◆ **Aim of the task**
From the listing below, retype exactly the line holding "valid a → valid b → leb", the line holding "intros Hv. induction", and the lines between them; skip everything else.
BEGIN
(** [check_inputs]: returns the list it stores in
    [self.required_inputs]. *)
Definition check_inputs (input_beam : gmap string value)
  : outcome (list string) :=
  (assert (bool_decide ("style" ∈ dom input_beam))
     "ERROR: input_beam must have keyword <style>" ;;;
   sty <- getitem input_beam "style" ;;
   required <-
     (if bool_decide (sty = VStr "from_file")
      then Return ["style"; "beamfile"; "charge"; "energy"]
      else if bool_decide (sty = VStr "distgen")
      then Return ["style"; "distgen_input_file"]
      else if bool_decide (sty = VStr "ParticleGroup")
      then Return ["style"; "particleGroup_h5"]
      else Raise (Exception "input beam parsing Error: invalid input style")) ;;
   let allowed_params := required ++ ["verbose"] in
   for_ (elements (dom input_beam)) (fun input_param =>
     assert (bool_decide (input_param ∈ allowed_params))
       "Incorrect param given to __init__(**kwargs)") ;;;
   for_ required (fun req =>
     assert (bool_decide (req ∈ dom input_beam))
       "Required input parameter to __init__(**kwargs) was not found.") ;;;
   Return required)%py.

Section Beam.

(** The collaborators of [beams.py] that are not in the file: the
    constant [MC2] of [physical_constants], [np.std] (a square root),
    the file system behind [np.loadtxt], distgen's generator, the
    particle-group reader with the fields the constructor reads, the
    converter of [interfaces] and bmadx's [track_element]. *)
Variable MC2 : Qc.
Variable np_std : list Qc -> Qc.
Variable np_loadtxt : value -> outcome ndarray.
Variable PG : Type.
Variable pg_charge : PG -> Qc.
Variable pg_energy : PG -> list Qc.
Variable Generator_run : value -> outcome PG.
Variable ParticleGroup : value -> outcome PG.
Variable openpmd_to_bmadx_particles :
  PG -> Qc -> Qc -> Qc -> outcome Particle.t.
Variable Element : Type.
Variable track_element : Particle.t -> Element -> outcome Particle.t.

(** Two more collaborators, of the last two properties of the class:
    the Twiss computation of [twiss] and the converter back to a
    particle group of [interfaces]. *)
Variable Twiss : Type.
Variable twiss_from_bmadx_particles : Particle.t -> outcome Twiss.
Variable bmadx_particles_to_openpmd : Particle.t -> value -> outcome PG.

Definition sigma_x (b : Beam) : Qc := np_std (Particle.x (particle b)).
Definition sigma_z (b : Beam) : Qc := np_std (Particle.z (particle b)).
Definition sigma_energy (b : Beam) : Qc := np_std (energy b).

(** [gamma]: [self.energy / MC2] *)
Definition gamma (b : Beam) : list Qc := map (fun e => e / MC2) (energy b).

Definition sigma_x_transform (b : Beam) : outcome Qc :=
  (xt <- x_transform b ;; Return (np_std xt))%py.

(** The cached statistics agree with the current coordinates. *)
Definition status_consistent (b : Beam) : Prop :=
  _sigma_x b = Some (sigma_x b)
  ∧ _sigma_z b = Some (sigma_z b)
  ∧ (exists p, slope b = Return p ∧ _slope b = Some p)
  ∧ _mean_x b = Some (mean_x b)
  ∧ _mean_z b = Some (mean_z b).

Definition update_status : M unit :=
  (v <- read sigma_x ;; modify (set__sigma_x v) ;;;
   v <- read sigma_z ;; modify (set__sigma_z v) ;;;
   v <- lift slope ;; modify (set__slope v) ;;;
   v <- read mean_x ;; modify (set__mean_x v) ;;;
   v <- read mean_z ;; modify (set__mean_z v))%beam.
END
BEGIN
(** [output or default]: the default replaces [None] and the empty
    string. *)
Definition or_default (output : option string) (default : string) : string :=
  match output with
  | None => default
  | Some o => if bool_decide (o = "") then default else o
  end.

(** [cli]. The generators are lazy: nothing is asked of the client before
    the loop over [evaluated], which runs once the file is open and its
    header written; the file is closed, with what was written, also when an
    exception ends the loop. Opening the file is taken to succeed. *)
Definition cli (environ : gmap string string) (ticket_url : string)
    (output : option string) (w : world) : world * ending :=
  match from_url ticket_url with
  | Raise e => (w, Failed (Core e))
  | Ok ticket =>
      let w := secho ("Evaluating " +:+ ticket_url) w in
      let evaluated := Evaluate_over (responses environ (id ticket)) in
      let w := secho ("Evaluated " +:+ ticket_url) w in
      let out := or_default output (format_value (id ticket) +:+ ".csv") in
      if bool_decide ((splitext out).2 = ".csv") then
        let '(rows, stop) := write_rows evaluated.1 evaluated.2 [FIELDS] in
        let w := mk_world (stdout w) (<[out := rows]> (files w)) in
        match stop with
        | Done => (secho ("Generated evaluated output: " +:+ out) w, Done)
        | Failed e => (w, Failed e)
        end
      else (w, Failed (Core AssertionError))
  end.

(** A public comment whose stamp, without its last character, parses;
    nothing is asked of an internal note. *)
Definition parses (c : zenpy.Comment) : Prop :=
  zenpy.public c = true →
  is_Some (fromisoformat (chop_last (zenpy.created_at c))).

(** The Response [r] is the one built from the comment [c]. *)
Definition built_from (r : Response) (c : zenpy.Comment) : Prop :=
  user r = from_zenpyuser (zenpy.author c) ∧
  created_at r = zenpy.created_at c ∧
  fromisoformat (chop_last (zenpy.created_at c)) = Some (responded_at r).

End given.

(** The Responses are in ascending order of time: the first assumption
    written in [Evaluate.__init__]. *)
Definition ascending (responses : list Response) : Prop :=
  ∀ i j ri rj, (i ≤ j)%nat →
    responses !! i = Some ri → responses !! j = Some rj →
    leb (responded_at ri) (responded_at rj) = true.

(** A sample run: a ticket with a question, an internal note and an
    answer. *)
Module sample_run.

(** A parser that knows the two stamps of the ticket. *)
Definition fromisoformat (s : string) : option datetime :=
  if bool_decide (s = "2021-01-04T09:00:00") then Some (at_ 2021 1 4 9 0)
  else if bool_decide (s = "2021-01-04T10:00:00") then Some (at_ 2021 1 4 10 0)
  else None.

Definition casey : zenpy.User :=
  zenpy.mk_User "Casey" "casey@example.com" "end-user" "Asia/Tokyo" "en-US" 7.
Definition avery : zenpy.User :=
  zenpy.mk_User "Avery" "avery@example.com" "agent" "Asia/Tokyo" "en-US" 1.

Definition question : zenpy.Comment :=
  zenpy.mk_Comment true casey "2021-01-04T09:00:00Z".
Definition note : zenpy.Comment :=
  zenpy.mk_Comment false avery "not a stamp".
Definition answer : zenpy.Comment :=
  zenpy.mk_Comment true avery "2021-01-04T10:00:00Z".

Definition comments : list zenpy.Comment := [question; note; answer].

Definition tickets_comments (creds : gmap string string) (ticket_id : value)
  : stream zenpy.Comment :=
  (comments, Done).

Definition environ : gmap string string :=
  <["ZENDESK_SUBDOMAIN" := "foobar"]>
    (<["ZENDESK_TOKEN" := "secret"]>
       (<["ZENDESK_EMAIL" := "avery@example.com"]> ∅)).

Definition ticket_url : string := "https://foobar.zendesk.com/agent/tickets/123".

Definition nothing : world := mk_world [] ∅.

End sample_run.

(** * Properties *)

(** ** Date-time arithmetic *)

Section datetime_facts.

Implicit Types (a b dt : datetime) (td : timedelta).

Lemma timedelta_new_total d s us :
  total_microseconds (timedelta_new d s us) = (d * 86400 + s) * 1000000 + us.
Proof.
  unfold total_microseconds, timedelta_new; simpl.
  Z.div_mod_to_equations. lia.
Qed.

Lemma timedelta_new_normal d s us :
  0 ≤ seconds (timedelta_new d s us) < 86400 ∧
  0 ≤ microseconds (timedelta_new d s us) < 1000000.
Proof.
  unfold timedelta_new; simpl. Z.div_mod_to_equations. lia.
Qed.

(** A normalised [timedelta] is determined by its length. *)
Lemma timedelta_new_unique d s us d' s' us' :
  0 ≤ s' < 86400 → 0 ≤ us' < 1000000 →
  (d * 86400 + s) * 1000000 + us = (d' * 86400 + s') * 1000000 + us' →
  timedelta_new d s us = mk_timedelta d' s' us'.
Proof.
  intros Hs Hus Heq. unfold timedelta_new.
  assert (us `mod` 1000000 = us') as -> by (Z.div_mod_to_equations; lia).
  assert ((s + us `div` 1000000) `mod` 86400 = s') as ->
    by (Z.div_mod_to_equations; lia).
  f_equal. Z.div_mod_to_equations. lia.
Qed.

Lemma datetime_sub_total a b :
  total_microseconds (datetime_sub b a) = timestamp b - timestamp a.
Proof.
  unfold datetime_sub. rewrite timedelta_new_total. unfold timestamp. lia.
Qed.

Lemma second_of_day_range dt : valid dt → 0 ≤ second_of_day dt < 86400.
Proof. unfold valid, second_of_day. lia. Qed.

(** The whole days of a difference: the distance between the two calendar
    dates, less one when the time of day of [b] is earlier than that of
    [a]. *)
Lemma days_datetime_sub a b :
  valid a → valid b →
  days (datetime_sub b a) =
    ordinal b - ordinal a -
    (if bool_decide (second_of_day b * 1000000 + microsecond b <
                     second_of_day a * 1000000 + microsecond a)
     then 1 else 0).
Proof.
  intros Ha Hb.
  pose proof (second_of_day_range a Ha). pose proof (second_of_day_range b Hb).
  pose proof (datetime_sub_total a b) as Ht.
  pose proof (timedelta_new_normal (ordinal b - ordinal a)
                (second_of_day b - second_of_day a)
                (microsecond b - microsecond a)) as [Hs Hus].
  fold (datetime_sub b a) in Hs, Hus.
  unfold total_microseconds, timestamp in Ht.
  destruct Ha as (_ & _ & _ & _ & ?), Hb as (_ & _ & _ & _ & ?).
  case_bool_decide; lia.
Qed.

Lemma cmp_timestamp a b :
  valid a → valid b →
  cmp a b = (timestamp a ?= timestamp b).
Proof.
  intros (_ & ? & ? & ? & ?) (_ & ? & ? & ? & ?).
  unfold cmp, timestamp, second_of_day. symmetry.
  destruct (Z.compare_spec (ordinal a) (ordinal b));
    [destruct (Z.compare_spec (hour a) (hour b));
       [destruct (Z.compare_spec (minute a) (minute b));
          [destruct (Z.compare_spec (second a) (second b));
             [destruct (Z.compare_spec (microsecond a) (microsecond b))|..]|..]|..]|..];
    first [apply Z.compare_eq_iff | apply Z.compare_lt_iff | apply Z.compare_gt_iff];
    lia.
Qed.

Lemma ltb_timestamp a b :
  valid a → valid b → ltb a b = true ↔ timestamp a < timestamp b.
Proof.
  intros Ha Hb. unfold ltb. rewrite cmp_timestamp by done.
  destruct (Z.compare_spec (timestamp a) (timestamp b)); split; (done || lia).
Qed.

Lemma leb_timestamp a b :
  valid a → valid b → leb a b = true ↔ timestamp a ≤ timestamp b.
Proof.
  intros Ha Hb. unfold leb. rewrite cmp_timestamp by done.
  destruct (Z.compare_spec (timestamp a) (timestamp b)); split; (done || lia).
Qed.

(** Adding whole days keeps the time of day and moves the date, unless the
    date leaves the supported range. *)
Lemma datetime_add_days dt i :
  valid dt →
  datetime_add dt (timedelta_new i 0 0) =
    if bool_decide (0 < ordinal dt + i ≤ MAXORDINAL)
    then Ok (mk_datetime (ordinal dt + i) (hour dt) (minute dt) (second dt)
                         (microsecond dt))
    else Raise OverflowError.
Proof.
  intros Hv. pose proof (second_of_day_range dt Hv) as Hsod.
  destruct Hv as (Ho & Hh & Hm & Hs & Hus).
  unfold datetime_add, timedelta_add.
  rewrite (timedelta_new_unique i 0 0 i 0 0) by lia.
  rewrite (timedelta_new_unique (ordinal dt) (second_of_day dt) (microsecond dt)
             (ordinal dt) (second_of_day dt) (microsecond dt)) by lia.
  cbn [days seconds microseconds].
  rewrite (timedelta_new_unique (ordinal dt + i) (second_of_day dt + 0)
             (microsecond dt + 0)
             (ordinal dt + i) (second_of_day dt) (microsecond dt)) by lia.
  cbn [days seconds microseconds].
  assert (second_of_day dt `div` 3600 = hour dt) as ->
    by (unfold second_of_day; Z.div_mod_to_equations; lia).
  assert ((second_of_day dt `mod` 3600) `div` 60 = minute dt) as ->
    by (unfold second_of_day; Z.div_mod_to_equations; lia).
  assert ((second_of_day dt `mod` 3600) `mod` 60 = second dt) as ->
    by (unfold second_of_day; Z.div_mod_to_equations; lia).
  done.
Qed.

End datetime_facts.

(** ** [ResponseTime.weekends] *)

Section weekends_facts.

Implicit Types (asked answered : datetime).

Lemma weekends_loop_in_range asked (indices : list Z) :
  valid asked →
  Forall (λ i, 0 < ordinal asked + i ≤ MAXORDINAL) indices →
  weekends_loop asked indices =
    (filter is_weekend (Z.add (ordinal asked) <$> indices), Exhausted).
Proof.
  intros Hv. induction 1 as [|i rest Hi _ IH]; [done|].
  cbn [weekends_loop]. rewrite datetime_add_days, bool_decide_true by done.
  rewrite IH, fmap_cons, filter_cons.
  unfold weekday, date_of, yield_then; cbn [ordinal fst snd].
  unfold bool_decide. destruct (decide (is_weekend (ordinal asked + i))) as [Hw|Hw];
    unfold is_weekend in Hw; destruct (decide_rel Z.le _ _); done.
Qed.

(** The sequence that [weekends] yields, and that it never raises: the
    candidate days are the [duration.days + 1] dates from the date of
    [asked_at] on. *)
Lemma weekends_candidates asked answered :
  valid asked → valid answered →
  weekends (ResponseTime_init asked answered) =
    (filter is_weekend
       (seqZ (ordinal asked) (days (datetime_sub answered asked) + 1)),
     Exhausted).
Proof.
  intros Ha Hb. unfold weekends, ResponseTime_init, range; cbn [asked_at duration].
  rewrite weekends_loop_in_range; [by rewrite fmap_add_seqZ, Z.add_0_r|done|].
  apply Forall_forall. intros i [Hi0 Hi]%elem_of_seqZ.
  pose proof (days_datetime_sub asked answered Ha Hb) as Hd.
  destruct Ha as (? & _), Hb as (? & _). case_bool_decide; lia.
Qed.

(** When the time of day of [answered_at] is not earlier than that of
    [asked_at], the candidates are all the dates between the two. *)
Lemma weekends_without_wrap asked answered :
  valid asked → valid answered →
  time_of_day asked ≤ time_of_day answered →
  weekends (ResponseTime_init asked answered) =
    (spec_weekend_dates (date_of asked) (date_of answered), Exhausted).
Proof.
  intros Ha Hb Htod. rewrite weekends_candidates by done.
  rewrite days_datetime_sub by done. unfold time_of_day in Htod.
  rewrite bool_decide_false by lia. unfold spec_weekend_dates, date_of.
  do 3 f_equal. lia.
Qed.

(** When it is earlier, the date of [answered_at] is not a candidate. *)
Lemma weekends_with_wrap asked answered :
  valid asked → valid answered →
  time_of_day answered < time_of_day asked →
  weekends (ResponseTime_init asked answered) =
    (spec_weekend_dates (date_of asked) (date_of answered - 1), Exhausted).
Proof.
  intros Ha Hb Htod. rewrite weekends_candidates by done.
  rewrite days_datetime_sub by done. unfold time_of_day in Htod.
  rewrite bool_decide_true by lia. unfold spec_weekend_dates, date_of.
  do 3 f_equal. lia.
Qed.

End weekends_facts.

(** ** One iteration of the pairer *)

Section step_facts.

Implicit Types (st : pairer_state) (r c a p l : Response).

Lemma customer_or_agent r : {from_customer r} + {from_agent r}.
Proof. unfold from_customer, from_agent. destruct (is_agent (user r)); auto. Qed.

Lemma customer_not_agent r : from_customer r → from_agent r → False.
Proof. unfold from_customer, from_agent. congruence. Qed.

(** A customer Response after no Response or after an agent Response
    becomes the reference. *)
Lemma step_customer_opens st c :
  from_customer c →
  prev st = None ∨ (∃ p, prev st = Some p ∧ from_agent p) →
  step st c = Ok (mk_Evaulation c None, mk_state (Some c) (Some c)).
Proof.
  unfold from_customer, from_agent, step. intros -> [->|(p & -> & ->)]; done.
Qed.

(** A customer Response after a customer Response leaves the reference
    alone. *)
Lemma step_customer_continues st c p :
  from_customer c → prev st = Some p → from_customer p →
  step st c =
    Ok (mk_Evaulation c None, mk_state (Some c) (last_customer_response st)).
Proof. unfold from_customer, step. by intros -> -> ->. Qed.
END
◆ **Exercise result**
  valid a → valid b → leb a b = true ↔ timestamp a ≤ timestamp b.
Proof.
  intros Ha Hb. unfold leb. rewrite cmp_timestamp by done.
  destruct (Z.compare_spec (timestamp a) (timestamp b)); split; (done || lia).
Qed.

(** Adding whole days keeps the time of day and moves the date, unless the
    date leaves the supported range. *)
Lemma datetime_add_days dt i :
  valid dt →
  datetime_add dt (timedelta_new i 0 0) =
    if bool_decide (0 < ordinal dt + i ≤ MAXORDINAL)
    then Ok (mk_datetime (ordinal dt + i) (hour dt) (minute dt) (second dt)
                         (microsecond dt))
    else Raise OverflowError.
Proof.
  intros Hv. pose proof (second_of_day_range dt Hv) as Hsod.
  destruct Hv as (Ho & Hh & Hm & Hs & Hus).
  unfold datetime_add, timedelta_add.
  rewrite (timedelta_new_unique i 0 0 i 0 0) by lia.
  rewrite (timedelta_new_unique (ordinal dt) (second_of_day dt) (microsecond dt)
             (ordinal dt) (second_of_day dt) (microsecond dt)) by lia.
  cbn [days seconds microseconds].
  rewrite (timedelta_new_unique (ordinal dt + i) (second_of_day dt + 0)
             (microsecond dt + 0)
             (ordinal dt + i) (second_of_day dt) (microsecond dt)) by lia.
  cbn [days seconds microseconds].
  assert (second_of_day dt `div` 3600 = hour dt) as ->
    by (unfold second_of_day; Z.div_mod_to_equations; lia).
  assert ((second_of_day dt `mod` 3600) `div` 60 = minute dt) as ->
    by (unfold second_of_day; Z.div_mod_to_equations; lia).
  assert ((second_of_day dt `mod` 3600) `mod` 60 = second dt) as ->
    by (unfold second_of_day; Z.div_mod_to_equations; lia).
  done.
Qed.

End datetime_facts.

(** ** [ResponseTime.weekends] *)

Section weekends_facts.

Implicit Types (asked answered : datetime).

Lemma weekends_loop_in_range asked (indices : list Z) :
  valid asked →
  Forall (λ i, 0 < ordinal asked + i ≤ MAXORDINAL) indices →
  weekends_loop asked indices =
    (filter is_weekend (Z.add (ordinal asked) <$> indices), Exhausted).
Proof.
  intros Hv. induction 1 as [|i rest Hi _ IH]; [done|].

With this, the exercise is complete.